▶ _RECORDS SHOWN_:

Lemma updateActiveSteps_ids g st :
  updaterIds randomUUID g →
  idsSpec randomUUID st (exec (updateActiveSteps clock g) st).
Proof.
  intros Hg.
  destruct (activeGroup st) as [active|] eqn:Hact.
  2:{ rewrite updateActiveSteps_inactive by done. by apply idsSpec_same. }
  rewrite (updateActiveSteps_active _ _ _ _ Hact).
  set (body := updateGroupOf clock active g).
  assert (Hlib : librarySteps (traverse body (stepGroups st) st).2
                 = librarySteps st).
  { apply (traverse_preserves body librarySteps). intros x s.
    unfold body, updateGroupOf. destruct (decide _); [|done].
    unfold bind, dateNow, ret. cbn [fst snd librarySteps setTicks].
    apply Hg. }
  destruct (traverse_ids body groupIds groupIds (stepGroups st) st) as [Hle Hsub].
  { intros x s. unfold body, updateGroupOf.
    destruct (decide _) as [e|n].
    - unfold bind, dateNow, ret. cbn [fst snd uuids setTicks].
      destruct (Hg (group_steps x) s) as (Hle & Hsub & _).
      split; [done|]. unfold groupIds. cbn [group_id group_steps].
      by apply submseteq_skip.
    - unfold ret. cbn [fst snd]. split; [done|]. by rewrite issued_nil, app_nil_r. }
  split; [exact Hle|].
  unfold storeIds. cbn [stepGroups librarySteps setStepGroups uuids].
  rewrite Hlib.
  etrans; [apply submseteq_skips_r, Hsub|].
  apply Permutation_submseteq.
  rewrite <- !app_assoc. apply Permutation_app_head, Permutation_app_comm.
Qed.

Lemma addStep_updaterIds :
  updaterIds randomUUID (λ prev,
    s <- createStep clock randomUUID (length prev + 1) ;;
    let next := prev ++ [s] in
    modify (setSelectedStepId (step_id <$> last next)) ;;;
    ret next).
Proof.
  intros prev s. unfold bind. rewrite createStep_run.
  cbn [fst snd modify ret uuids setSelectedStepId setTicks setUuids librarySteps].
  split; [lia|]. split; [|done].
  by rewrite fmap_app, issued_one.
Qed.

Lemma updateStep_updaterIds id updates :
  ps_id updates = None →
  updaterIds randomUUID (λ prev,
    traverse (λ step,
      if decide (step_id step = id) then
        t <- dateNow clock ;; ret (mergeStep step updates t)
      else ret step) prev).
Proof.
  intros Hkeep prev s.
  set (f := λ step : Step, if decide (step_id step = id) then _ else _).
  assert (Hu : uuids (traverse f prev s).2 = uuids s).
  { apply (traverse_preserves f uuids). intros x s0. unfold f.
    by destruct (decide _). }
  assert (Hl : librarySteps (traverse f prev s).2 = librarySteps s).
  { apply (traverse_preserves f librarySteps). intros x s0. unfold f.
    by destruct (decide _). }
  assert (Hids : step_id <$> prev = step_id <$> (traverse f prev s).1).
  { apply fmap_Forall2_eq, traverse_Forall2. intros x s0. unfold f.
    destruct (decide _); [|done].
    unfold bind, ret, mergeStep. cbn [fst snd step_id]. by rewrite Hkeep. }
  rewrite Hu, issued_nil, app_nil_r, <- Hids. split; [done|]. done.
Qed.

Lemma deleteStep_updaterIds id st :
  updaterIds randomUUID (λ prev,
    let next := filter (λ step, step_id step ≠ id) prev in
    (if decide (selectedStepId st = Some id)
     then modify (setSelectedStepId (step_id <$> head next))
     else ret tt) ;;;
    ret next).
Proof.
  intros prev s. unfold bind.
  assert (Hsub : (step_id <$> filter (λ step, step_id step ≠ id) prev)
                 ⊆+ (step_id <$> prev)).
  { apply fmap_submseteq, sublist_submseteq, sublist_filter. }
  destruct (decide _); cbn [fst snd modify ret uuids setSelectedStepId librarySteps];
    rewrite issued_nil, app_nil_r; done.
Qed.

Lemma moveStep_updaterIds i j :
  updaterIds randomUUID (λ prev, ret (moveItem i j prev)).
Proof.
  intros prev s. cbn [fst snd ret]. rewrite issued_nil, app_nil_r.
  split; [done|]. split; [|done].
  apply Permutation_submseteq, fmap_Permutation, moveItem_perm.
Qed.

Lemma addStepFromLibrary_updaterIds libraryStep index :
  updaterIds randomUUID (λ prev,
    i <- cryptoRandomUUID randomUUID ;;
    c <- dateNow clock ;;
    u <- dateNow clock ;;
    let newStep :=
      mkStep i (lib_title libraryStep) (lib_code libraryStep) false c u in
    let next :=
      match index with
      | Some k => snd (JsArray.splice k 0 [newStep] prev)
      | None => prev ++ [newStep]
      end in
    modify (setSelectedStepId (Some (step_id newStep))) ;;;
    ret next).
Proof.
  intros prev s. unfold bind, cryptoRandomUUID, dateNow.
  cbn [fst snd modify ret uuids setSelectedStepId setTicks setUuids librarySteps].
  split; [lia|]. split; [|done]. rewrite issued_one.
  apply Permutation_submseteq. destruct index as [k|].
  - rewrite splice_insert_position, !fmap_app, fmap_cons.
    rewrite <- Permutation_middle, <- fmap_app, take_drop.
    simpl. by rewrite Permutation_app_comm.
  - by rewrite fmap_app.
Qed.

Lemma storeIds_same_groups st st' :
  Forall2 (λ x y, group_id y = group_id x ∧ group_steps y = group_steps x
                  ∧ group_createdAt y = group_createdAt x)
    (stepGroups st) (stepGroups st') →
  librarySteps st' = librarySteps st →
  storeIds st' = storeIds st.
Proof.
  intros HF Hlib. unfold storeIds. rewrite Hlib. f_equal. symmetry.
  apply bind_Forall2_eq. eapply Forall2_impl; [exact HF|].
  intros x y (Hid & Hsteps & _). unfold groupIds. by rewrite Hid, Hsteps.
Qed.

▶ _EXERCISE_: Send back an exact copy of only the lines from the line with "intros prev s. cbn" up to and including the line with "Forall2 (λ x" in the data above.

▶ _ANSWER AREA_:
  intros prev s. cbn [fst snd ret]. rewrite issued_nil, app_nil_r.
  split; [done|]. split; [|done].
  apply Permutation_submseteq, fmap_Permutation, moveItem_perm.
Qed.

Lemma addStepFromLibrary_updaterIds libraryStep index :
  updaterIds randomUUID (λ prev,
    i <- cryptoRandomUUID randomUUID ;;
    c <- dateNow clock ;;
    u <- dateNow clock ;;
    let newStep :=
      mkStep i (lib_title libraryStep) (lib_code libraryStep) false c u in
    let next :=
      match index with
      | Some k => snd (JsArray.splice k 0 [newStep] prev)
      | None => prev ++ [newStep]
      end in
    modify (setSelectedStepId (Some (step_id newStep))) ;;;
    ret next).
Proof.
  intros prev s. unfold bind, cryptoRandomUUID, dateNow.
  cbn [fst snd modify ret uuids setSelectedStepId setTicks setUuids librarySteps].
  split; [lia|]. split; [|done]. rewrite issued_one.
  apply Permutation_submseteq. destruct index as [k|].
  - rewrite splice_insert_position, !fmap_app, fmap_cons.
    rewrite <- Permutation_middle, <- fmap_app, take_drop.
    simpl. by rewrite Permutation_app_comm.
  - by rewrite fmap_app.
Qed.

Lemma storeIds_same_groups st st' :
  Forall2 (λ x y, group_id y = group_id x ∧ group_steps y = group_steps x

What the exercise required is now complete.